## WHAT IS BEING ASKED
An exact transcription of all the entries below is required.

## EXCERPTED RECORDS
__________________________________________________

(** Block 20 of the file is behind the indirect block, which is allocated. *)
Lemma ext2_block_map_refines_witness :
  T0 (bind (ext2_bmap demo_fs file_inode 0) (fun before =>
      bind (ext2_bmap_set demo_fs file_inode 20 6) (fun '(fs1, r) =>
      bind (ext2_bmap fs1 (match r with Ok inode1 => inode1 | Err _ => file_inode end) 0) (fun after => ok (before, r, after)))))
    (fun img' '(before, r, after) => after = before).
Proof.
  assert (Hlo : lbn_ok demo_fs 20 /\ lbn_ok demo_fs 0) by (vm_compute; intuition congruence).
  eapply t_mono; [apply (ext2_block_map_refines demo_fs demo_geo demo_img file_inode 20 6 0)| |done].
  - apply demo_lay.
  - apply (fo_tree demo_file).
  - apply Hlo.
  - apply Hlo.
  - apply demo_owned. cbn [In]. lia.
  - done.
  - intros p Hp E. destruct (demo_inode file_inode ltac:(by left)) as [_ Hz].
    destruct (demo_val file_inode 7 p ltac:(vm_compute; reflexivity) Hz Hp) as [_ E']; [by rewrite E|congruence].
  - intros img' [[before r] after] [Hr _]. destruct r as [inode1|e]; [by destruct Hr as [-> _]|by destruct Hr as (_ & -> & _)].
Defined.

(** 40 bytes over the border of the first block: a second one is allocated. *)
Lemma ext2_write_refines_witness :
  T0 (ext2_vfs_write demo_fs (Some demo_fh) 1000 (replicate 40 9)) (fun img' x =>
    vfs_write_result demo_fs demo_img demo_fh 1000 (replicate 40 9) img' x).
Proof.
  assert (El : len (replicate 40 9) = 40) by (vm_compute; reflexivity).
  eapply t_mono; [apply (ext2_write_refines demo_fs demo_geo demo_img demo_fh 1000 (replicate 40 9))| |done].
  - apply demo_lay.
  - apply demo_meta.
  - reflexivity.
  - apply demo_file.
  - lia.
  - rewrite El. lia.
  - apply Forall_replicate. unfold byte_ok. lia.
  - discriminate.
  - intros img' x [H _]. exact H.
Defined.

Example demo_write : exists w fs fh, ext2_vfs_write demo_fs (Some demo_fh) 1000 (replicate 40 9) demo_w = Ret (w, Ok (fs, Some fh, 1040, 40)).
Proof. vm_compute. eauto. Qed.

Lemma ext2_write_read_back_witness :
  T0 (bind (ext2_vfs_write demo_fs (Some demo_fh) 14000 (replicate 40 9)) (fun '(fs', h', _, n) =>
      if n =? len (replicate 40 9) then
        bind (ext2_vfs_read fs' h' 14000 (len (replicate 40 9))) (fun a =>
        bind (ext2_read_inode fs' (fh_ino demo_fh)) (fun inode =>
        bind (ext2_vfs_read fs' (Some (mkhandle2 (fh_ino demo_fh) inode (i_size inode))) 14000 (len (replicate 40 9))) (fun b => ok (n, a, b))))
      else ok (n, ([], 14000), ([], 14000))))
    (fun _ '(n, a, b) => (n = 40 /\ a = (replicate 40 9, 14040) /\ b = a) \/ n = - ENOSPC).
Proof.
  assert (El : len (replicate 40 9) = 40) by (vm_compute; reflexivity).
  eapply t_mono; [apply (ext2_write_read_back demo_fs demo_geo demo_img demo_fh 14000 (replicate 40 9))| |done].
  - apply demo_lay.
  - apply demo_meta.
  - reflexivity.
  - apply demo_file.
  - lia.
  - rewrite El. lia.
  - apply Forall_replicate. unfold byte_ok. lia.
  - discriminate.
  - intros img' [[n a] b] [(-> & -> & ->)|Hn]; [left|by right]. split_and!; [done| |done]. by rewrite El.
Defined.

Lemma ext2_inode_roundtrip_witness :
  T0 (bind (ext2_read_inode demo_fs 2) (fun before =>
      bind (ext2_write_inode demo_fs 3 dir_inode) (fun _ =>
      bind (ext2_read_inode demo_fs 2) (fun after => ok (before, after)))))
    (fun _ '(before, after) => after = before).
Proof.
  assert (Hv : valid_ino demo_fs 2 /\ valid_ino demo_fs 3) by (vm_compute; intuition congruence).
  eapply t_mono; [apply (ext2_inode_roundtrip demo_fs demo_geo demo_img 3 dir_inode 2)| |done].
  - apply demo_meta.
  - apply Hv.
  - apply Hv.
  - apply (demo_inode dir_inode). by right.
  - intros img' [before after] [-> _]. reflexivity.
Defined.

Lemma demo_of_superblock : of_superblock demo_fs 0.
Proof. split; vm_compute; reflexivity. Qed.

Lemma ext2_remount_witness :
  runs_to (ext2_unmount (Some (1, demo_fs)) demo_w) (fun '(w1, r) =>
    r = Ok 0 /\ (w_find [100] w1 = Some (block_dev demo_fs) ->
      runs_to (ext2_mount [100] 0 w1) (fun '(w2, r2) => exists p' q, r2 = Ok (p', at_address demo_fs q)))).
Proof.
  assert (Hi : image (block_dev demo_fs) demo_w = demo_img) by (vm_compute; reflexivity).
  eapply runs_to_mono; [apply (ext2_remount demo_fs demo_geo demo_w 1 [100] 0)|].
  - rewrite Hi. apply demo_meta.
  - reflexivity.
  - reflexivity.
  - apply demo_of_superblock.
  - intros [w1 r] (-> & _ & Hm). split; [reflexivity|]. intros Hf. eapply runs_to_mono; [by apply Hm|]. by intros [w2 r2] [_ H].
Defined.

__________________________________________________

## YOUR RESPONSE
(** Block 20 of the file is behind the indirect block, which is allocated. *)
Lemma ext2_block_map_refines_witness :
  T0 (bind (ext2_bmap demo_fs file_inode 0) (fun before =>
      bind (ext2_bmap_set demo_fs file_inode 20 6) (fun '(fs1, r) =>
      bind (ext2_bmap fs1 (match r with Ok inode1 => inode1 | Err _ => file_inode end) 0) (fun after => ok (before, r, after)))))
    (fun img' '(before, r, after) => after = before).
Proof.
  assert (Hlo : lbn_ok demo_fs 20 /\ lbn_ok demo_fs 0) by (vm_compute; intuition congruence).
  eapply t_mono; [apply (ext2_block_map_refines demo_fs demo_geo demo_img file_inode 20 6 0)| |done].
  - apply demo_lay.
  - apply (fo_tree demo_file).
  - apply Hlo.
  - apply Hlo.
  - apply demo_owned. cbn [In]. lia.
  - done.
  - intros p Hp E. destruct (demo_inode file_inode ltac:(by left)) as [_ Hz].
    destruct (demo_val file_inode 7 p ltac:(vm_compute; reflexivity) Hz Hp) as [_ E']; [by rewrite E|congruence].
  - intros img' [[before r] after] [Hr _]. destruct r as [inode1|e]; [by destruct Hr as [-> _]|by destruct Hr as (_ & -> & _)].
Defined.

(** 40 bytes over the border of the first block: a second one is allocated. *)
Lemma ext2_write_refines_witness :
  T0 (ext2_vfs_write demo_fs (Some demo_fh) 1000 (replicate 40 9)) (fun img' x =>
    vfs_write_result demo_fs demo_img demo_fh 1000 (replicate 40 9) img' x).
Proof.
  assert (El : len (replicate 40 9) = 40) by (vm_compute; reflexivity).
  eapply t_mono; [apply (ext2_write_refines demo_fs demo_geo demo_img demo_fh 1000 (replicate 40 9))| |done].
  - apply demo_lay.
  - apply demo_meta.
  - reflexivity.
  - apply demo_file.
  - lia.
  - rewrite El. lia.
  - apply Forall_replicate. unfold byte_ok. lia.
  - discriminate.
  - intros img' x [H _]. exact H.
Defined.

Example demo_write : exists w fs fh, ext2_vfs_write demo_fs (Some demo_fh) 1000 (replicate 40 9) demo_w = Ret (w, Ok (fs, Some fh, 1040, 40)).
Proof. vm_compute. eauto. Qed.

Lemma ext2_write_read_back_witness :
  T0 (bind (ext2_vfs_write demo_fs (Some demo_fh) 14000 (replicate 40 9)) (fun '(fs', h', _, n) =>
      if n =? len (replicate 40 9) then
        bind (ext2_vfs_read fs' h' 14000 (len (replicate 40 9))) (fun a =>
        bind (ext2_read_inode fs' (fh_ino demo_fh)) (fun inode =>
        bind (ext2_vfs_read fs' (Some (mkhandle2 (fh_ino demo_fh) inode (i_size inode))) 14000 (len (replicate 40 9))) (fun b => ok (n, a, b))))
      else ok (n, ([], 14000), ([], 14000))))
    (fun _ '(n, a, b) => (n = 40 /\ a = (replicate 40 9, 14040) /\ b = a) \/ n = - ENOSPC).
Proof.
  assert (El : len (replicate 40 9) = 40) by (vm_compute; reflexivity).
  eapply t_mono; [apply (ext2_write_read_back demo_fs demo_geo demo_img demo_fh 14000 (replicate 40 9))| |done].
  - apply demo_lay.
  - apply demo_meta.
  - reflexivity.
  - apply demo_file.
  - lia.
  - rewrite El. lia.
  - apply Forall_replicate. unfold byte_ok. lia.
  - discriminate.
  - intros img' [[n a] b] [(-> & -> & ->)|Hn]; [left|by right]. split_and!; [done| |done]. by rewrite El.
Defined.

Lemma ext2_inode_roundtrip_witness :
  T0 (bind (ext2_read_inode demo_fs 2) (fun before =>
      bind (ext2_write_inode demo_fs 3 dir_inode) (fun _ =>
      bind (ext2_read_inode demo_fs 2) (fun after => ok (before, after)))))
    (fun _ '(before, after) => after = before).
Proof.
  assert (Hv : valid_ino demo_fs 2 /\ valid_ino demo_fs 3) by (vm_compute; intuition congruence).
  eapply t_mono; [apply (ext2_inode_roundtrip demo_fs demo_geo demo_img 3 dir_inode 2)| |done].
  - apply demo_meta.
  - apply Hv.
  - apply Hv.
  - apply (demo_inode dir_inode). by right.
  - intros img' [before after] [-> _]. reflexivity.
Defined.

Lemma demo_of_superblock : of_superblock demo_fs 0.
Proof. split; vm_compute; reflexivity. Qed.

Lemma ext2_remount_witness :
  runs_to (ext2_unmount (Some (1, demo_fs)) demo_w) (fun '(w1, r) =>
    r = Ok 0 /\ (w_find [100] w1 = Some (block_dev demo_fs) ->
      runs_to (ext2_mount [100] 0 w1) (fun '(w2, r2) => exists p' q, r2 = Ok (p', at_address demo_fs q)))).
Proof.
  assert (Hi : image (block_dev demo_fs) demo_w = demo_img) by (vm_compute; reflexivity).
  eapply runs_to_mono; [apply (ext2_remount demo_fs demo_geo demo_w 1 [100] 0)|].
  - rewrite Hi. apply demo_meta.
  - reflexivity.
  - reflexivity.
  - apply demo_of_superblock.
  - intros [w1 r] (-> & _ & Hm). split; [reflexivity|]. intros Hf. eapply runs_to_mono; [by apply Hm|]. by intros [w2 r2] [_ H].
Defined.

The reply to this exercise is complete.